Der Papst schreibt weiteres in AL Nr. 243: „Was die Geschiedenen in neuer Verbindung betrifft, ist es wichtig, sie spüren zu lassen, dass sie Teil der Kirche sind, dass sie »keineswegs exkommuniziert« sind und nicht so behandelt werden, weil sie immer Teil der kirchlichen Communio sind. Diese Situationen verlangen eine aufmerksame Unterscheidung und von großem Respekt gekennzeichnete Begleitung, die jede Ausdrucksweise und Haltung vermeidet, die sie als diskriminierend empfinden könnten. Stattdessen sollte ihre Teilnahme am Leben der Gemeinschaft gefördert werden. Diese Fürsorge bedeutet für das Leben der christlichen Gemeinschaft keine Schwächung ihres Glaubens und ihres Zeugnisses im Hinblick auf die Unauflöslichkeit der Ehe. Im Gegenteil, sie bringt gerade in dieser Fürsorge ihre Nächstenliebe zum Ausdruck.“
Papst Franziskus weist in AL Nr. 300 darauf hin, dass es sich dabei um einen „Weg der Begleitung und der Unterscheidung“ handelt und: „Da es im Gesetz selbst keine Gradualität gibt (vgl. FC 34), wird diese Unterscheidung niemals von den Erfordernissen der Wahrheit und der Liebe des Evangeliums, die die Kirche vorlegt, absehen können“
Der hl. Papst Johannes Paul II. bestärkt diese Liebe zur Wahrheit in Jesus Christus, die allein den Menschen frei machen kann. Und er ermutigt alle, diesen Weg der Wahrheit zu suchen und zu gehen, indem er schreibt: „Die Kirche vertraut fest darauf, dass auch diejenigen, die sich vom Gebot des Herrn entfernt haben und noch in einer solche Situation leben, von Gott die Gnade der Umkehr und des Heils erhalten können, wenn sie ausdauernd geblieben sind in Gebet, Buße und Liebe“ (FC 84).

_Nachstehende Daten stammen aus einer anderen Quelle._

(* ===== verification/ParserRoundTrip.v ===== *)
(** * Syntax trees survive printing and parsing

    lib.rs rebuilds every printable syntax tree from its parse tree: no part is
    lost, dropped or reordered, and the operator table regroups operands as they
    were. *)

From Stdlib Require Import Ascii.
From stdpp Require Import base strings numbers sets list.
From S2P Require Import Prelude Text Hir Diagnostics Ast Pest Validate Parser ParserPratt.
From S2P Require Import ParserTotal Unparse.
Open Scope string_scope.
Open Scope list_scope.
Open Scope nat_scope.

#[local] Arguments parse_type : simpl never.
#[local] Arguments parse_expression {_} _ : simpl never.
#[local] Arguments expr_pair : simpl never.

Lemma depth_below r t s l n q : pair_depth (mkPair r t s l) ≤ n → q ∈ l → pair_depth q < n.
Proof. intros Hn Hq. pose proof (pair_depth_inner (mkPair r t s l) q Hq). lia. Qed.

Lemma collect_map {A B E} (g : B → result A E) (f : A → B) l :
  (∀ x, x ∈ l → g (f x) = Ok x) → collect g (map f l) = Ok l.
Proof.
  induction l as [|x l IH]; intros Hg; cbn; [done|]. rewrite Hg by by left. cbn. rewrite IH; [done|].
  intros y Hy. apply Hg. by right.
Qed.

Lemma forallb_member {A} (p : A → bool) l x : forallb p l = true → x ∈ l → p x = true.
Proof. intros Hl Hx. by eapply forallb_forall; [exact Hl|apply list_elem_of_In]. Qed.

Lemma filter_map {A} (f : A → Pair) l :
  (∀ x, is_keyword (as_rule (f x)) = false) → List.filter (λ q, negb (is_keyword (as_rule q))) (map f l) = map f l.
Proof. intros Hf. induction l as [|x l IH]; cbn; [done|]. by rewrite Hf, IH. Qed.

Lemma parse_path_pair path : parse_path (path_pair path) = Ok path.
Proof.
  unfold parse_path, path_pair. cbn. f_equal. rewrite map_map. cbn. apply List.map_id.
Qed.

Create Rewrite HintDb printed.

Lemma type_pair_rule t : as_rule (type_pair t) = R_type_expr.
Proof. by destruct t. Qed.

Lemma pattern_pair_rule quote p : as_rule (pattern_pair quote p) = R_pattern.
Proof. by destruct p. Qed.

Lemma expr_pair_rule quote e : as_rule (expr_pair quote e) = R_expression.
Proof. done. Qed.

Lemma block_pair_rule tree b : as_rule (block_pair tree b) = R_block.
Proof. by destruct b. Qed.

#[export] Hint Rewrite expr_pair_rule block_pair_rule type_pair_rule pattern_pair_rule parse_path_pair : printed.

(** Running a function on a printed pair. *)
Ltac read :=
  repeat first [progress unfold meaningful_inner, take_marker, front_is, take_optional, take_identifier, pop_front, context, transpose|
    progress decide_rules|progress autorewrite with printed|progress cbn].

(** ** Types *)

(** The pair inside the pair of a type. *)
Definition type_inner (kind : TypeKind) (s : Span) : Pair :=
  match kind with
  | TkReference lifetime mutable inner =>
      node R_reference_type s
        (option_pair (λ l, leaf R_lifetime (String "'"%char l)) lifetime ++ mark R_kw_mut mutable ++ [type_pair inner])
  | TkArray inner => node R_array_type s [type_pair inner]
  | TkTuple items => node R_tuple_type s (map type_pair items)
  | TkPath segments arguments =>
      node R_path_type s
        (path_pair segments :: match arguments with [] => [] | _ => [node R_generic_arguments s (map type_pair arguments)] end)
  end.

Lemma type_pair_inner kind s : type_pair (mkType kind s) = node R_type_expr s [type_inner kind s].
Proof. by destruct kind. Qed.

Lemma depth_map {A} (f : A → Pair) r t s l n x : pair_depth (mkPair r t s (map f l)) ≤ n → x ∈ l → pair_depth (f x) ≤ n.
Proof. intros Hn Hx. apply Nat.lt_le_incl. eapply depth_below; [exact Hn|]. by apply list_elem_of_fmap_2. Qed.

Lemma parse_type_within_pair n : ∀ t, type_printable t = true → pair_depth (type_pair t) ≤ n → parse_type_within n (type_pair t) = Ok t.
Proof.
  induction n as [|n IH]; intros [kind s] Ht Hn; [cbn in Hn; lia|]. rewrite type_pair_inner in Hn |- *.
  assert (pair_depth (type_inner kind s) ≤ n) as Hd by (pose proof (depth_below _ _ _ _ _ _ Hn (list_elem_of_here _ _)); lia).
  destruct kind as [lifetime mutable inner|segments arguments|inner|items]; cbn [type_printable] in Ht; cbn [type_inner] in Hd.
  - apply andb_true_iff in Ht as [Hl Ht].
    assert (parse_type_within n (type_pair inner) = Ok inner) as Hi.
    { apply IH; [done|]. apply Nat.lt_le_incl. eapply depth_below; [exact Hd|]. rewrite !elem_of_app. right; right; by left. }
    destruct lifetime as [l|]; [apply bool_decide_eq_true in Hl|]; destruct mutable; read; rewrite Hi, ?bool_decide_true, ?Hl by done; done.
  - apply andb_true_iff in Ht as [_ Ht].
    assert (∀ y, y ∈ arguments → parse_type_within n (type_pair y) = Ok y) as Hi.
    { intros y Hy. apply IH; [by eapply forallb_member|]. destruct arguments as [|x l]; [by apply elem_of_nil in Hy|].
      eapply depth_map; [|exact Hy]. apply Nat.lt_le_incl. eapply depth_below; [exact Hd|]. by right; left. }
    destruct arguments as [|x l]; read; [done|].
    rewrite Hi, (collect_map (parse_type_within n) type_pair l); [done|by intros; apply Hi; right|by left].
  - assert (parse_type_within n (type_pair inner) = Ok inner) as Hi.
    { apply IH; [done|]. apply Nat.lt_le_incl. eapply depth_below; [exact Hd|]. by left. }
    read. by rewrite Hi.
  - read. rewrite collect_map; [done|]. intros y Hy. apply IH; [by eapply forallb_member|]. by eapply depth_map.
Qed.

Lemma parse_type_pair t : type_printable t = true → parse_type (type_pair t) = Ok t.
Proof. intros Ht. by apply parse_type_within_pair. Qed.

(** ** Literals and patterns *)

Section syntax.
Context `{SyntaxLaws} (quote : string → string) (json_law : ∀ x, json_string (quote x) = Ok x).

Lemma parse_literal_pair s l : literal_printable l = true → parse_literal (literal_pair quote s l) = Ok l.
Proof.
  destruct l as [x|x|z|x|b]; cbn [literal_printable]; try done; unfold parse_literal; cbn -[parse_i64 decimal].
  - by rewrite json_law.
  - intros Hz%bool_decide_eq_true. by rewrite parse_decimal.
  - by destruct b.
Qed.

Lemma parse_pattern_pair p : pattern_printable p = true → parse_pattern (pattern_pair quote p) = Ok p.
Proof.
  revert p. fix IH 1. intros [[|path|path fields|l] s]; cbn [pattern_printable]; intros Hp; read; [done..| |].
  - apply andb_true_iff in Hp as [_ Hp].
    assert (collect parse_pattern (map (pattern_pair quote) fields) = Ok fields) as ->; [|done].
    induction fields as [|q fields IHl]; cbn; [done|]. apply andb_true_iff in Hp as [Hq Hp]. by rewrite (IH q Hq), (IHl Hp).
  - by rewrite parse_literal_pair.
Qed.

(** ** Expressions *)

Abbreviation tree := (expr_tree quote).
Abbreviation pair_of := (expr_pair quote).

Section expressions.
Context (parse : Pair → parsed Expr).

Definition reads (e : Expr) : Prop := parse (whole tree e) = Ok e.
(* ===== verification/Database.v ===== *)
(** * Incremental query database (crates/syllog-compiler/src/database.rs)

    Sources with revisions, packages as sorted lists of files, the caches of parse
    and HIR queries, and cooperative cancellation.  The caches are part of the
    state: a query takes the database and returns it with its answer; [None] is a
    panic of a phase.  An [Arc] is its content.  [SourceFileId], [PackageId] and
    [ModuleId] are their numbers. *)

From stdpp Require Import base gmap strings numbers pretty sorting list.
From S2P Require Import Prelude Text Ir Hir Diagnostics Ast Semantic SemanticBodies Lower.
From S2P Require Import Pest Validate Parser Compile.
Open Scope string_scope.
Open Scope list_scope.
Open Scope N_scope.

Record ParseResult := { pr_ast : option Ast; pr_diagnostics : list CompilerDiagnostic; pr_cancelled : bool }.
Record HirResult := { hr_program : option HirProgram; hr_diagnostics : list CompilerDiagnostic; hr_cancelled : bool }.

Record SourceInput := { si_text : string; si_revision : N }.
Record ParseCache := { pc_revision : N; pc_result : ParseResult }.
Record HirCache := { hc_fingerprint : list (N * N); hc_result : HirResult }.

Record Database := {
  db_sources : gmap N SourceInput;
  db_packages : gmap N (list N);
  db_parse_cache : gmap N ParseCache;
  db_hir_cache : gmap N HirCache;
  db_cancelled : bool
}.

Definition database_new : Database :=
  {| db_sources := ∅; db_packages := ∅; db_parse_cache := ∅; db_hir_cache := ∅; db_cancelled := false |}.

Definition with_parse_cache (c : gmap N ParseCache) (db : Database) : Database :=
  {| db_sources := db_sources db; db_packages := db_packages db; db_parse_cache := c; db_hir_cache := db_hir_cache db;
     db_cancelled := db_cancelled db |}.
Definition with_hir_cache (c : gmap N HirCache) (db : Database) : Database :=
  {| db_sources := db_sources db; db_packages := db_packages db; db_parse_cache := db_parse_cache db; db_hir_cache := c;
     db_cancelled := db_cancelled db |}.

(** ** Inputs *)

(** [sort_unstable] and [dedup]. *)
Fixpoint dedup_ids (l : list N) : list N :=
  match l with
  | [] => []
  | x :: l =>
      match dedup_ids l with
      | [] => [x]
      | y :: l' => if bool_decide (x = y) then y :: l' else x :: y :: l'
      end
  end.

Definition sorted_ids (l : list N) : list N := dedup_ids (merge_sort N.le l).

Definition set_package_files (package : N) (files : list N) (db : Database) : Database :=
  let files := sorted_ids files in
  if bool_decide (db_packages db !! package = Some files) then db
  else {| db_sources := db_sources db; db_packages := <[package := files]> (db_packages db);
          db_parse_cache := db_parse_cache db; db_hir_cache := delete package (db_hir_cache db);
          db_cancelled := db_cancelled db |}.

Definition set_cancelled (b : bool) (db : Database) : Database :=
  {| db_sources := db_sources db; db_packages := db_packages db; db_parse_cache := db_parse_cache db;
     db_hir_cache := db_hir_cache db; db_cancelled := b |}.
Definition cancel : Database → Database := set_cancelled true.
Definition reset_cancellation : Database → Database := set_cancelled false.

Definition saturating_succ (n : N) : N := N.min (n + 1) u64_max.

(** The cached packages that have the file as a member. *)
Definition unaffected (packages : gmap N (list N)) (file : N) (entry : N * HirCache) : Prop :=
  file ∉ default [] (packages !! entry.1).

Definition set_source (file : N) (text : string) (db : Database) : Database :=
  if bool_decide (si_text <$> db_sources db !! file = Some text) then db
  else
    let revision := match db_sources db !! file with Some source => saturating_succ (si_revision source) | None => 1 end in
    {| db_sources := <[file := {| si_text := text; si_revision := revision |}]> (db_sources db);
       db_packages := db_packages db;
       db_parse_cache := delete file (db_parse_cache db);
       db_hir_cache := filter (unaffected (db_packages db) file) (db_hir_cache db);
       db_cancelled := db_cancelled db |}.

Definition fingerprint (db : Database) (package : N) : option (list (N * N)) :=
  (map (λ file, (file, match db_sources db !! file with Some source => si_revision source | None => 0 end))) <$>
  db_packages db !! package.

(** ** Diagnostics *)

Definition source_name (file : N) : string := "<source-" +:+ pretty file +:+ ">.syl".
Definition package_name (package : N) : string := "<package-" +:+ pretty package +:+ ">".

Definition cancelled_hir : HirResult := {| hr_program := None; hr_diagnostics := []; hr_cancelled := true |}.

Definition database_diagnostic (file code text : string) : CompilerDiagnostic :=
  {| cd_phase := PhaseParse;
     cd_diagnostic := {| Diagnostics.code := code; severity := SeverityError; message := Text text; Diagnostics.file := file;
                         diagnostic_span := default_span |} |}.

(** [semantic_phase] of this file. *)
Definition query_phase (code : string) : CompilationPhase :=
  if bool_decide (code ∈ resolve_codes) then PhaseResolve else PhaseTypeCheck.

(** ** Identities of a module in its package *)

Definition remap_id (target : N) (id : DefId) : DefId :=
  if bool_decide (module id = 0) then {| module := target; index := index id |} else id.

Fixpoint remap_pattern (target : N) (p : HirPattern) : HirPattern :=
  match p with
  | PatBinding definition => PatBinding (remap_id target definition)
  | PatVariant definition fields => PatVariant (remap_id target definition) (map (remap_pattern target) fields)
  | PatWildcard | PatLiteral _ => p
  end.

Section remap.
Context (target : N) (expression : TypedExpr → TypedExpr).

Definition remap_statement (st : HirStatement) : HirStatement :=
  match st with
  | HLet definition name ty value => HLet (remap_id target definition) name ty (expression value)
  | HReturn value => HReturn (match value with Some value => Some (expression value) | None => None end)
  | HExpression value => HExpression (expression value)
  end.

Definition remap_statements (b : HirBlock) : HirBlock :=
  match b with mkBlock statements span => mkBlock (map remap_statement statements) span end.

Definition remap_arm (arm : HirMatchArm) : HirMatchArm :=
  match arm with
  | mkArm pattern guard body span =>
      mkArm (remap_pattern target pattern) (match guard with Some g => Some (expression g) | None => None end) (expression body) span
  end.
End remap.

Fixpoint remap_expression (target : N) (e : TypedExpr) : TypedExpr :=
  match e with
  | mkExpr kind ty span =>
      mkExpr
        (match kind with
         | HReference definition => HReference (remap_id target definition)
         | HArray items => HArray (map (remap_expression target) items)
         | HCall callee arguments => HCall (remap_expression target callee) (map (remap_expression target) arguments)
         | HField base field => HField (remap_expression target base) (remap_id target field)
         | HAwait operand => HAwait (remap_expression target operand)
         | HBorrow mutable operand => HBorrow mutable (remap_expression target operand)
         | HUnary operator operand => HUnary operator (remap_expression target operand)
         | HBinary operator x y => HBinary operator (remap_expression target x) (remap_expression target y)
         | HMatch value arms => HMatch (remap_expression target value) (map (remap_arm target (remap_expression target)) arms)
         | HBlock block => HBlock (remap_statements target (remap_expression target) block)
         | HLiteral l => HLiteral l
         end) ty span
  end.

Definition remap_block (target : N) : HirBlock → HirBlock := remap_statements target (remap_expression target).

Definition remap_member (target : N) (m : HirMember) : HirMember :=
  {| hm_id := remap_id target (hm_id m); hm_name := hm_name m; hm_ty := hm_ty m; hm_span := hm_span m |}.
Definition remap_variant (target : N) (v : HirVariant) : HirVariant :=
  {| hv_id := remap_id target (hv_id v); hv_name := hv_name v; hv_fields := hv_fields v; hv_span := hv_span v |}.
Definition remap_parameter (target : N) (p : HirParameter) : HirParameter :=
  {| hp_id := remap_id target (hp_id p); hp_name := hp_name p; hp_ty := hp_ty p; hp_span := hp_span p |}.

Definition remap_kind (target : N) (k : HirDefinitionKind) : HirDefinitionKind :=
  match k with
  | KindStruct fields => KindStruct (map (remap_member target) fields)
  | KindState fields => KindState (map (remap_member target) fields)
  | KindEnum variants => KindEnum (map (remap_variant target) variants)
  | KindFunction f =>
      KindFunction {| is_test := is_test f; asynchronous := asynchronous f; public := public f;
                      declared_effects := declared_effects f; hf_parameters := map (remap_parameter target) (hf_parameters f);
                      hf_result := hf_result f; hf_body := remap_block target (hf_body f) |}
  | KindPipeline p =>
      KindPipeline {| pl_parameters := map (remap_parameter target) (pl_parameters p); pl_result := pl_result p;
                      agent := remap_id target <$> agent p; pl_body := remap_expression target <$> pl_body p |}
  | KindAgent | KindSafetyBound => k
  end.

Definition remap_definition (target : N) (d : HirDefinition) : HirDefinition :=
  {| hd_id := remap_id target (hd_id d); hd_name := hd_name d; hd_kind := remap_kind target (hd_kind d); hd_span := hd_span d |}.

Definition remap_module (target : N) (m : HirModule) : HirModule :=
  {| hm_module := target; definitions := map (remap_definition target) (definitions m) |}.

(** [ModuleId(u32::try_from(module_index).unwrap_or(u32::MAX - 1))] *)
Definition module_target (position : nat) : N :=
  let n := N.of_nat position in if bool_decide (n ≤ u32_max) then n else u32_max - 1.

(** ** Queries *)

Section queries.
Context `{Syntax}.

(** The result of parsing a text. *)
Definition parse_text (file : N) (text : string) : option ParseResult :=
  match check_syl (source_name file) text with
  | None => None
  | Some checked =>
      Some {| pr_ast := checked_ast checked; pr_diagnostics := map (phased parser_phase) (checked_diagnostics checked);
              pr_cancelled := false |}
  end.

Definition parse (file : N) (db : Database) : option (ParseResult * Database) :=
  if db_cancelled db then Some ({| pr_ast := None; pr_diagnostics := []; pr_cancelled := true |}, db)
  else match db_sources db !! file with
  | None =>
      Some ({| pr_ast := None; pr_diagnostics := [database_diagnostic (source_name file) "SYL9001" "source input is not set"];
               pr_cancelled := false |}, db)
  | Some source =>
      let compute :=
        match parse_text file (si_text source) with
        | None => None
        | Some result =>
            Some (result, with_parse_cache (<[file := {| pc_revision := si_revision source; pc_result := result |}]>
                                              (db_parse_cache db)) db)
        end in
      match db_parse_cache db !! file with
      | Some cached => if bool_decide (pc_revision cached = si_revision source) then Some (pc_result cached, db) else compute
      | None => compute
      end
  end.

(** The loop of [build_hir] over the files, with the query it parses them with. *)
Record Building := {
  bd_diagnostics : list CompilerDiagnostic; bd_modules : list HirModule; bd_entry : option DefId
}.

Definition report (ds : list CompilerDiagnostic) (b : Building) : Building :=
  {| bd_diagnostics := bd_diagnostics b ++ ds; bd_modules := bd_modules b; bd_entry := bd_entry b |}.

(** A lowered file joins the package. *)
Definition add_program (position : nat) (file : N) (program : HirProgram) (b : Building) : option Building :=
  let target := module_target position in
  match modules program with
  | [] => None
  | m :: _ =>
      let candidate := remap_id target <$> hir_entry program in
      let repeated := match candidate, bd_entry b with Some _, Some _ => true | _, _ => false end in
      Some {| bd_diagnostics := bd_diagnostics b ++
                (if repeated then [database_diagnostic (source_name file) "SYL3002" "package declares more than one main function"]
                 else []);
              bd_modules := bd_modules b ++ [remap_module target m];
              bd_entry := match candidate with Some _ => candidate | None => bd_entry b end |}
  end.

(** One file after it has been parsed. *)
Definition build_file (position : nat) (file : N) (parsed : ParseResult) (b : Building) : option Building :=
  let b := report (pr_diagnostics parsed) b in
  match pr_ast parsed with
  | None => Some b
  | Some ast =>
      let analysis := analyze (source_name file) ast in
      let b := report (map (phased query_phase) (analysis_diagnostics analysis)) b in
      match analysis_diagnostics analysis, pr_diagnostics parsed with
      | [], [] =>
          match lower_to_hir ast (analysis_symbols analysis) with
          | None => None
          | Some (Ok program) => add_program position file program b
          | Some (Err errors) => Some (report (map (λ d, {| cd_phase := PhaseTypeCheck; cd_diagnostic := d |}) errors) b)
          end
      | _, _ => Some b
      end
  end.

Section loop.
Context {St : Type} (stopped : St → bool) (query : N → St → option (ParseResult * St)).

Genau dem Auftrag, wie er von den Päpsten verschiedentlich eingefordert wurde, fühlt sich FSM verpflichtet. Wir bemühen uns, Menschen in schwierigen Situationen beizustehen, Perspektiven zu eröffnen, Trost zu spenden und ihnen das Gefühl und die Gewissheit zu geben, dass sie von Christus und der Kirche geliebt werden.